Disrupting Market Incumbents

One of the most fascinating business phenomena is the way that powerful market incumbents can be rapidly displaced by new market entrants.

Take the case of BlackBerry’s demise. Once a market untouchable, BlackBerry first hit the market in 1998 with a fully operational QWERTY keyboard. It was a massive success with corporates, primarily because of its secure networks and ease of use. By 2006 they’d released 15 models, the latest featuring things like chat networks, cameras and navigation. It effectively marked the birth of the smartphone. By 2007 they’d doubled their user base to 10 million and were seen as invincible.

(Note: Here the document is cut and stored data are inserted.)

Lemma boot_run_spec cfg s :
  alias_sane (bs_fw s) ->
  exists h s' r, ane_t6021_boot_run dev (ane_t6021_boot_prepare dev nap) cfg [] s = Ret (h, s', r) /\ boot_ok cfg s h s' r.
Proof using HD.
  intros Hsane. unfold ane_t6021_boot_run.
  destruct (preflight_ok cfg); cbn [negb].
  2: { eexists [], s, _. split; [reflexivity|]. apply (boot_ok_early _ _ _ false); [done|done|auto]. }
  destruct (preboot_table_mode cfg =? 0).
  { eexists [], s, _. split; [reflexivity|]. apply (boot_ok_early _ _ _ false); [done|done|auto]. }
  pose proof (early_phase cfg) as [[P1 W1] [P2 W2]].
  set (h1 := grant_tunables _) in *. set (h2 := scratch_clear _ h1) in *.
  destruct (Z.eqb_spec (stop_after cfg) 1) as [S1|S1].
  { eexists h1, s, _. split; [reflexivity|]. apply (boot_ok_early _ _ _ false); [done|done|]. right. split; [done|lia]. }
  destruct (Z.eqb_spec (stop_after cfg) 2) as [S2|S2].
  { eexists h2, s, _. split; [reflexivity|]. apply (boot_ok_early _ _ _ false); [done|done|]. right. split; [done|lia]. }
  destruct (setup_phase dev cfg h2 P2 W2) as (c & P3 & W3). cbv zeta in P3, W3.
  set (h3 := rvbar_fold dev (cfg_fw_dva cfg) h2) in *.
  destruct (Z.eqb_spec (stop_after cfg) 3) as [S3|S3].
  { eexists h3, s, _. split; [reflexivity|]. apply (boot_ok_early _ _ _ c); [done|done|]. right. split; [done|lia]. }
  pose proof (release_phase _ _ _ P3) as P4.
  assert (waits (cpu_release h3) = 0%nat) as W4 by (unfold cpu_release, wr32; rewrite !waits_app W3; done).
  destruct (poll_ack dev _ 0 (cpu_release h3)) as [h5 v] eqn:Epoll.
  destruct (poll_ack_spec dev (cfg_fw_dva cfg) _ 0 _ _ _ _ _ P4 ltac:(done) Epoll) as (l & E5 & W5 & P5).
  assert (Z.of_nat (waits h5) <= 1000) as W5'.
  { rewrite E5 waits_app W4. unfold ANE_T6021_BOOT_TABLE_POLLS in W5. lia. }
  destruct (v =? ANE_T6021_BOOT_ACK); cbn [negb].
  2: { eexists h5, s, _. split; [reflexivity|]. apply (boot_ok_started cfg s h5 Running); [done|lia|by left|..];
       clear; destruct (rtb_mode cfg); naive_solver. }
  destruct (Z.eqb_spec (stop_after cfg) 4) as [S4|S4].
  { eexists h5, s, _. split; [reflexivity|]. apply (boot_ok_started cfg s h5 Ready); [done|lia|by right|done|]. clear -S4. naive_solver. }
  destruct (rtb_mode cfg) eqn:Ertb.
  { eexists h5, s, _. split; [reflexivity|]. apply (boot_ok_started cfg s h5 Ready); [done|lia|by right|done|].
    clear -S4 Ertb. naive_solver. }
  pose proof (boot_prepare_spec dev nap h5 s Hsane) as Hprep. unfold rd32 in Hprep.
  set (s0 := u32 _) in Hprep. set (s1 := u32 _) in Hprep. set (req := u32 _) in Hprep.
  destruct Hprep as (f & a & r & -> & Hpr). cbn [mbind res_bind].
  set (h6 := ((h5 ++ [Rd32 _ s0]) ++ [Rd32 _ s1]) ++ [Rd32 _ req]).
  assert (run_phase (cfg_fw_dva cfg) (Setup false) h6 = Some Ready) as P6 by (unfold h6; rewrite !run_phase_app P5; done).
  assert (Z.of_nat (waits h6) <= 1000) as W6 by (unfold h6; rewrite !waits_quiet; [done|by repeat constructor..]).
  clearbody h6. destruct r as [[lo hi]|er].
  2: { eexists h6, _, _. split; [reflexivity|]. exists Ready. split; [done|]. split; [done|]. split; [done|]. split; [done|].
       split; [done|]. split; [lia|]. split; [done|]. split; [done|]. split; [done|]. split.
       - intros _. cbn. split; [|split; [done|]; intros [?|[? _]]; congruence]. destruct Hpr as (_ & _ & _ & Hpr). by destruct er.
       - right. by exists s0, s1, req, (inr er). }
  set (h7 := wr32 _ _ (wr32 _ _ (wr32 _ _ _))).
  assert (run_phase (cfg_fw_dva cfg) (Setup false) h7 = Some (Woken lo hi)) as P7.
  { unfold h7, wr32. by rewrite !run_phase_app P6. }
  assert (Z.of_nat (waits h7) <= 1000) as W7 
    by (unfold h7, wr32; rewrite !waits_quiet; [done|by repeat constructor..]).
  destruct (poll_ack dev _ 0 h7) as [h8 v'] eqn:Epoll'.
  destruct (poll_ack_spec dev (cfg_fw_dva cfg) _ 0 _ _ _ _ _ P7 ltac:(done) Epoll') as (l' & E8 & W8 & P8).
  assert (Z.of_nat (waits h8) <= 2000) as W8'.
  { rewrite E8 waits_app. unfold ANE_T6021_BOOT_TABLE_POLLS in W8. lia. }
  destruct (v' =? ANE_T6021_BOOT_ACK); cbn [negb].
  - unfold read_result. set (hi' := u32 _). set (h9 := _ ++ [Rd32 _ hi']). set (lo' := u32 _).
    eexists _, _, _. split; [reflexivity|].
    eapply (boot_ok_woken cfg s _ (Done lo hi) _ s0 s1 req lo hi None); [exact Hpr|done|done|..|by right].
    + unfold h9. rewrite !run_phase_app P8. done.
    + unfold h9. rewrite !waits_quiet; [done|by repeat constructor..].
  - eexists h8, _, _. split; [reflexivity|].
    eapply (boot_ok_woken cfg s _ (Woken lo hi) _ s0 s1 req lo hi (Some ETIMEDOUT)); [exact Hpr|done..|by left].
Qed.
(** Reads and waits only. *)
Definition passive (e : io) : Prop := match e with Rd32 _ _ | Rd64 _ _ | Wait => True | _ => False end.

Then Apple decided to launch the iPhone, totally revolutionary in that it used a touch screen as opposed to a keyboard. BlackBerry thought nothing of it, contending that no businessperson in their right mind would go for it. But Apple thought that things would change in terms of what people wanted to do on their phones. As such, their first model had an average antenna, a substandard camera and no native apps. Understandably, it was viewed by BlackBerry as totally substandard.

This is where we begin to see the idea of new market disruption as put forward by Clay Christensen come into play. According to Christensen, this is when a substandard product generates a new customer base and pulls some lower end users away from the incumbent. Sustained innovation then leads it to dominate that market and draw in the mainstream and upper end. This is exactly what happened. Because Apple started off with a substandard product they were able to rapidly innovate. In contrast, BlackBerry became the late movers and were left scrambling to catch up. They failed to recognise emerging market trends and nullify the threat of a new market entrant. The market disintegrated beneath them.

Amazingly, BlackBerry went from being the market dominator to near bankruptcy, while Apple acquired 205 million buyers within four years. It was the ultimate proof of Christensen’s assertion that in this type of scenario, the new entrant will always win.